How much funding the DNR allocates to a municipality is based on many other factors, including whether its median household income is lower than the state’s as a whole. The DNR can also factor high lead levels, but even a city showing greater need can’t get more than the capped amount (excepting funds for schools and child care centers).

The population-based funding tiers provide some structure for reducing lead contamination statewide. In Wisconsin, more populous communities tend to have more lead pipes because they have larger water systems. But the correlation is not always direct. For instance, Wausau has less than half the population of Green Bay, but more than three times as many lead service lines, according to U.S. Environmental Protection Agency estimates.

At a broad level, the DNR program’s funding caps create disparities between the proportion of the funding a city can get and its share of the state’s lead service lines.

On one extreme is Milwaukee. As the only city eligible for $1 million, it could well end up getting the biggest share of the money. The DNR initially capped Milwaukee at $750,000, but on May 26 announced the increase to $1 million after a public-comment period that included objections from Milwaukee-based elected officials. But $1 million is about 8.5 percent of the total available funding, while Milwaukee has nearly 40 percent of the state’s lead service lines (about 70,000).

In the DNR’s May 26 announcement about the increase, agency Secretary Cathy Stepp noted Milwaukee could get up to $1.8 million in additional funding for replacing lead service lines at schools and day cares. This change raises the city’s potential share to $2.8 million, or about 24 percent of the total funding.

The DNR arrived at this figure by estimating the number of licensed day cares in the city at about 500, multiplying that by a conservative estimate of what a partial lead service line replacement would cost, explained Robin Schmidt, who heads up the agency’s environmental loans division. “If you add that plus schools, maybe it’ll be a little more than that,” she said.

Schmidt said the additional funding for day cares and schools is intended to protect young children, who are especially vulnerable to the long-term effects of lead poisoning. Of course, children can be exposed to lead-contaminated water at home, but because the metal builds up cumulatively in an individual’s body, preventing exposure at every potential source can make a difference. Targeting locations where most people drinking potentially contaminated water are children is intended to increase the efficacy of lead pipe replacement program.

On the other end of the funding-vs.-need equation is Appleton, which has less than 1 percent of the lead service lines in Wisconsin, but is theoretically eligible for up to $300,000 in funds. Closer to the middle — with their more evenly matched percentages of lead pipes and potential funding — are Superior and West Allis.

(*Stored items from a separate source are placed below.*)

(** C6.  The output folder of an output name is its directory part, or the
    working directory when that part is empty, and the configuration
    handed to the inference routine has an ['output'] section that holds
    exactly [out_postfix = "seg"] and [out_dir] = that folder.  In an
    iteration whose folder exists nothing is created: the inference call
    and the finalizer run on the state as it is.  In an iteration whose
    folder does not exist [os.makedirs] is called on it first, once: when
    it raises, the iteration ends with its error and no inference call is
    made; when it returns, the inference call and the finalizer run on
    the file system it left, in which the folder exists (unless the path
    ends in a [.] component).  From the prepared folder on, exactly one
    inference call is made, on the image and that configuration.  Over a
    whole run every inference call carries the output section of the
    output name it is paired with. *)
Theorem C6_output_folder_prepared (img seg : string) (config : gmap string yaml)
    (args : Args) (st : state) :
  let d := out_folder_of cwd seg in
  let c := <["output" := output_section d]> config in
  let infer : M (gmap string yaml) :=
    let* config' := call_inference run_inference img c in
    let* _ := finalize cwd img seg d config' in
    ret config' in
  let made :=
    mkState (FS.makedirs cwd (st_fs st) d).1 (st_trace st ++ [EvMakedirs d]) in
  d = (if String.eqb (PosixPath.dirname seg) "" then cwd else PosixPath.dirname seg)
  ∧ c !! "output"
    = Some (YMap (<["out_postfix" := YStr "seg"]> (<["out_dir" := YStr d]> ∅)))
  ∧ (FS.exists_ cwd (st_fs st) d = true →
     prepare_out_folder cwd seg st = (st, inr d)
     ∧ iteration cwd run_inference img seg config st = infer st)
  ∧ (FS.exists_ cwd (st_fs st) d = false →
     match (FS.makedirs cwd (st_fs st) d).2 with
     | Some e =>
         prepare_out_folder cwd seg st = (made, inl e)
         ∧ iteration cwd run_inference img seg config st = (made, inl e)
     | None =>
         prepare_out_folder cwd seg st = (made, inr d)
         ∧ iteration cwd run_inference img seg config st = infer made
         ∧ (FS.exists_ cwd (st_fs made) d = true ∨ (FS.head_tail d).2 = ".")
     end)
  ∧ (∀ st1, inference_calls (st_trace (infer st1).1)
            = inference_calls (st_trace st1) ++ [(img, c)])
  ∧ ∃ calls,
      inference_calls (st_trace (main' args st).1)
      = inference_calls (st_trace st) ++ calls
      ∧ Forall2 (λ call pair,
                   call.1 = pair.1
                   ∧ call.2 !! "output"
                     = Some (YMap (<["out_postfix" := YStr "seg"]>
                                     (<["out_dir" := YStr (out_folder_of cwd pair.2)]> ∅))))
          calls
          (take (length calls) (zip (input_names args) (segment_output_names args))).
Proof.
  intros d c infer made.
  split; [reflexivity |]. split; [apply lookup_insert_eq |]. split; [| split].
  - intros E.
    assert (Hprep : prepare_out_folder cwd seg st = (st, inr d)).
    { unfold prepare_out_folder. unfold_monad. fold d. by rewrite E. }
    split; [exact Hprep |]. by rewrite iteration_after_prepare, Hprep.
  - intros E. subst made.
    destruct (FS.makedirs cwd (st_fs st) d) as [f' [e|]] eqn:Hmk; simpl.
    + assert (Hprep : prepare_out_folder cwd seg st
                      = (mkState f' (st_trace st ++ [EvMakedirs d]), inl e)).
      { unfold prepare_out_folder, os_makedirs. unfold_monad. fold d.
        rewrite E. simpl. by rewrite Hmk. }
      split; [exact Hprep |]. by rewrite iteration_after_prepare, Hprep.
    + assert (Hprep : prepare_out_folder cwd seg st
                      = (mkState f' (st_trace st ++ [EvMakedirs d]), inr d)).
      { unfold prepare_out_folder, os_makedirs. unfold_monad. fold d.
        rewrite E. simpl. by rewrite Hmk. }
      split; [exact Hprep |]. split; [by rewrite iteration_after_prepare, Hprep |].
      exact (FSFacts.makedirs_exists cwd _ _ _ Hmk).
  - split.
    + intros st1. subst infer. unfold bind, call_inference.
      destruct (run_inference img c (st_fs st1)) as [f' [e|c']]; simpl.
      { by rewrite inference_calls_app. }
      pose proof (quiet_finalize cwd img seg d c'
                    (mkState f' (st_trace st1 ++ [EvInference img c]))) as Hq.
      destruct (finalize cwd img seg d c' _) as [st2 [e|[]]]; simpl in *;
        by rewrite Hq, inference_calls_app.
    + destruct (main_calls monaifbs_file cwd yaml_load run_inference (λ _, True)
                  args st) as (calls & Htr & Hall & _); auto.
      exists calls. split; [exact Htr |].
      eapply Forall2_impl; [exact Hall |]. by intros call pair (? & ? & _).
Qed.
(** * questionnaire-app: scoring, report generation and the assessment service

    A shallow embedding of [internal/models], of the assessment service
    ([StartAssessment], [SaveAnswer], [CompleteAssessment],
    [generateReport], [maxOptionPoints], [generateRecommendations],
    [createModernizationPlan]), of the file-backed storage the service
    talks to and of the HTTP handlers, followed by the properties of the
    scoring and report rules, of the service and of the handlers. *)

From Stdlib Require Import Strings.Ascii.
From Stdlib Require Import ZArith Lia.
From Stdlib Require Import Floats.SpecFloat.
From stdpp Require Import gmap strings list fin_maps sorting.

Local Open Scope string_scope.
Local Open Scope list_scope.
Local Open Scope Z_scope.

(** ** Go's [int]

    The service is built for 64-bit Linux, where [int] is a signed 64-bit
    integer whose [+] and [*] wrap around silently. *)
Module GoInt.

Definition min_int : Z := - 2 ^ 63.
Definition max_int : Z := 2 ^ 63 - 1.

Definition in_range (z : Z) : Prop := min_int <= z <= max_int.

Definition wrap (z : Z) : Z := (z + 2 ^ 63) mod 2 ^ 64 - 2 ^ 63.

Definition add (a b : Z) : Z := wrap (a + b).
Definition mul (a b : Z) : Z := wrap (a * b).

End GoInt.

(** ** Go's [float64]

    IEEE 754 binary64 (53 bits of precision, infinities at exponent 1024),
    through the specification-level floats of the standard library.  The
    conversion [float64(n)] of an integer rounds to nearest, ties to even;
    [/] is the correctly rounded division, with [0/0 = NaN] and
    [x/0 = ±Inf]; [<] is false as soon as one side is NaN. *)
Module Float64.

Definition prec : Z := 53.
Definition emax : Z := 1024.

Definition t : Type := spec_float.

Definition of_int (n : Z) : t := binary_normalize prec emax n 0 false.
Definition div (x y : t) : t := SFdiv prec emax x y.
Definition ltb (x y : t) : bool := SFltb x y.
Definition leb (x y : t) : bool := SFleb x y.

(** The constants [0.5], [0.6] and [0.7] of the source, as the doubles
    nearest to the decimal numbers. *)
Definition c0_5 : t := S754_finite false 4503599627370496 (-53).
Definition c0_6 : t := S754_finite false 5404319552844595 (-53).
Definition c0_7 : t := S754_finite false 6305039478318694 (-53).

(** [float64(a) / float64(b)], the only way the source builds a ratio. *)
Definition ratio (a b : Z) : t := div (of_int a) (of_int b).

End Float64.

Arguments Float64.ratio : simpl never.
Arguments Float64.ltb : simpl never.
Arguments Float64.leb : simpl never.
Arguments Float64.c0_5 : simpl never.
Arguments Float64.c0_6 : simpl never.
Arguments Float64.c0_7 : simpl never.

(** ** [internal/models] *)

Module Option.
Record t := mk { ID : string; Text : string; Points : Z }.
End Option.

Module Question.
Record t := mk {
  ID : string;
  Text : string;
  Category : string;
  Options : list Option.t;
  Weight : Z
}.
End Question.

(** A Go map is nil or allocated.  Reading a nil map finds no entry;
    assigning to one of its entries panics.  [Answers] holds the entries of
    the map and [AnswersNil] tells the nil map from an allocated one:
    [StartAssessment] allocates the map with [make], and the JSON decoder
    allocates one for an "answers" object but leaves the map nil when the
    file has no "answers" or has [null] there. *)
Module Assessment.
Record t := mk {
  ID : string;
  ApplicationID : string;
  CreatedAt : string;
  Answers : gmap string string;
  AnswersNil : bool;
  Status : string
}.

(** [assessment.Answers[questionID] = optionID] on an allocated map. *)
Definition setAnswer (questionID optionID : string) (assessment : t) : t :=
  mk (ID assessment) (ApplicationID assessment) (CreatedAt assessment)
     (<[questionID := optionID]> (Answers assessment)) (AnswersNil assessment)
     (Status assessment).

(** [assessment.Answers[questionID] = optionID]: [None] is the panic
    "assignment to entry in nil map". *)
Definition assignAnswer (questionID optionID : string) (assessment : t) : option t :=
  if AnswersNil assessment then None
  else Some (setAnswer questionID optionID assessment).
(** * Potential algebra and HMC kernel of pyro: a shallow embedding

    The development follows three source files:
    - [pyro/ops/gaussian_sqrt.py]  (module [GaussianSqrt]),
    - [pyro/ops/studentt.py]       (module [StudentTOps]),
    - [pyro/infer/mcmc/hmc.py]     (module [Hmc]).

    Conventions.  Tensors are modelled without batch dimensions
    ([batch_shape = ()]): a 0-d tensor is a rational, a 1-d tensor a list of
    rationals, a 2-d tensor a list of rows together with its number of
    columns (a torch tensor keeps its column count even when it has no
    rows).  Finite floating-point arithmetic is idealised as exact rational
    arithmetic: sums and products neither round nor overflow.  The one
    exception is the float division of [HMC.num_steps], whose rounding and
    overflow decide what [int()] returns or raises: its quotient is a
    parameter of the kernel.  A Python exception is a value of [exn]; a
    call that can raise returns a [result]. *)

From Stdlib Require Import String.
From Stdlib Require Import List ZArith QArith Qround Bool Lia Lqa.
Import ListNotations.

Local Open Scope Z_scope.

(** ** Python exceptions *)

Inductive exn : Type :=
| AssertionError
| NotImplementedError
| NameError (name : string)
| AttributeError
| IndexError
| RuntimeError
| TypeError
| ZeroDivisionError
| OverflowError
| ValueError.

Inductive result (A : Type) : Type :=
| Ok (a : A)
| Raise (e : exn).

Arguments Ok {A} a.
Arguments Raise {A} e.

Definition rbind {A B} (c : result A) (k : A -> result B) : result B :=
  match c with
  | Ok a => k a
  | Raise e => Raise e
  end.

Notation "x <- c ;; k" := (rbind c (fun x => k))
  (at level 61, c at next level, right associativity).

(** [assert cond] *)
Definition py_assert (cond : bool) : result unit :=
  if cond then Ok tt else Raise AssertionError.

Definition raises {A} (c : result A) : Prop := exists e, c = Raise e.

(** ** Tensors of dimension at most two *)

Module Tensor.

Notation "'tensor1'" := (list Q) (only parsing).

Record tensor2 : Type := mk2 { cols : nat; rows : list (list Q) }.

(** [v.size(-1)] *)
Definition size1 (v : tensor1) : Z := Z.of_nat (length v).

(** [m.shape[-2:]] *)
Definition shape2 (m : tensor2) : Z * Z :=
  (Z.of_nat (length (rows m)), Z.of_nat (cols m)).

Definition shape_eqb (s t : Z * Z) : bool :=
  (fst s =? fst t) && (snd s =? snd t).

(** A Python slice [l[start:stop]] (step 1): negative bounds count from the
    end, and both bounds are clipped to the length. *)
Definition slice_bound (len : Z) (i : Z) : Z :=
  if i <? 0 then Z.max 0 (len + i) else Z.min i len.

Definition py_slice {A} (start stop : option Z) (l : list A) : list A :=
  let len := Z.of_nat (length l) in
  let lo := match start with Some i => slice_bound len i | None => 0 end in
  let hi := match stop with Some i => slice_bound len i | None => len end in
  firstn (Z.to_nat (hi - lo)) (skipn (Z.to_nat lo) l).

Fixpoint map2 {A B C} (f : A -> B -> C) (u : list A) (v : list B) : list C :=
  match u, v with
  | a :: u', b :: v' => f a b :: map2 f u' v'
  | _, _ => []
  end.

(** [t.sum(-1)] of a 1-d tensor *)
Definition vsum (v : tensor1) : Q := fold_right Qplus 0%Q v.

(** [t.pow(2)] *)
Definition vpow2 (v : tensor1) : tensor1 := map (fun x => (x * x)%Q) v.

Definition dot (u v : tensor1) : Q := vsum (map2 Qmult u v).

(** Broadcasting of one axis: equal sizes, or one of them is 1. *)
Definition bdim (a b : nat) : result nat :=
  if (a =? b)%nat then Ok a
  else if (a =? 1)%nat then Ok b
  else if (b =? 1)%nat then Ok a
  else Raise RuntimeError.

Exploring the comparison between two other cities, Wausau and Green Bay, can illustrate why this type of disparity matters.

Home to about 39,000 people, Wausau can get up to $300,000 from the DNR program. Replacing the private-property segments of all the estimated 7,575 lead service lines would cost more than $22 million, based on the DNR’s estimate that partial replacements cost about $3,000 each. The city replaces lead service lines on a gradual basis during roadwork, which, officials estimate, eliminates about 100 pipes per year. In contrast, Green Bay is eligible for up to $500,000, which isn’t nearly enough to replace all its estimated 2,357 lead pipes. As a larger city, though, Green Bay has more resources of its own compared to Wausau, and it is in the midst of a $10 million effort to replace about 1,700 of those pipes. Therefore, even if Wausau actually gets the maximum $300,000, it will be well behind Green Bay in paying to remove a source of lead contamination from of its water system.

The middle tier of cities, those eligible for up to $500,000, fall into two distinct groupings. Racine, Kenosha and West Allis, all in the Milwaukee region, each have more estimated lead service lines than Green Bay, Appleton, Eau Claire and Janesville combined. Additionally, the Milwaukee suburb of Wauwatosa has just fewer than 50,000 residents, so it falls into the $300,000-cap category, but has an estimated 8,655 lead pipes. In other words it’s not just the city of Milwaukee, but large southeastern Wisconsin communities more generally that face the greatest disparity between needs and the funds each could get from the new program.

The tiered structure of the DNR’s program looks a bit different when one considers a different measure of need — the actual levels of lead found in the water. The smaller city of Lake Mills (population 5,798), eligible for up to $300,000, has 37 lead service lines, according to EPA estimates. However, this community has the state’s highest instance of water samples containing more than 15 parts per billion of lead — the “action level” at which the EPA requires a municipal water utility to take additional testing and treatment measures to control lead. Lake Mills is a place where even $100,000 could make a big difference for some households, because that’s nearly enough to replace the private half of all its known lead service lines.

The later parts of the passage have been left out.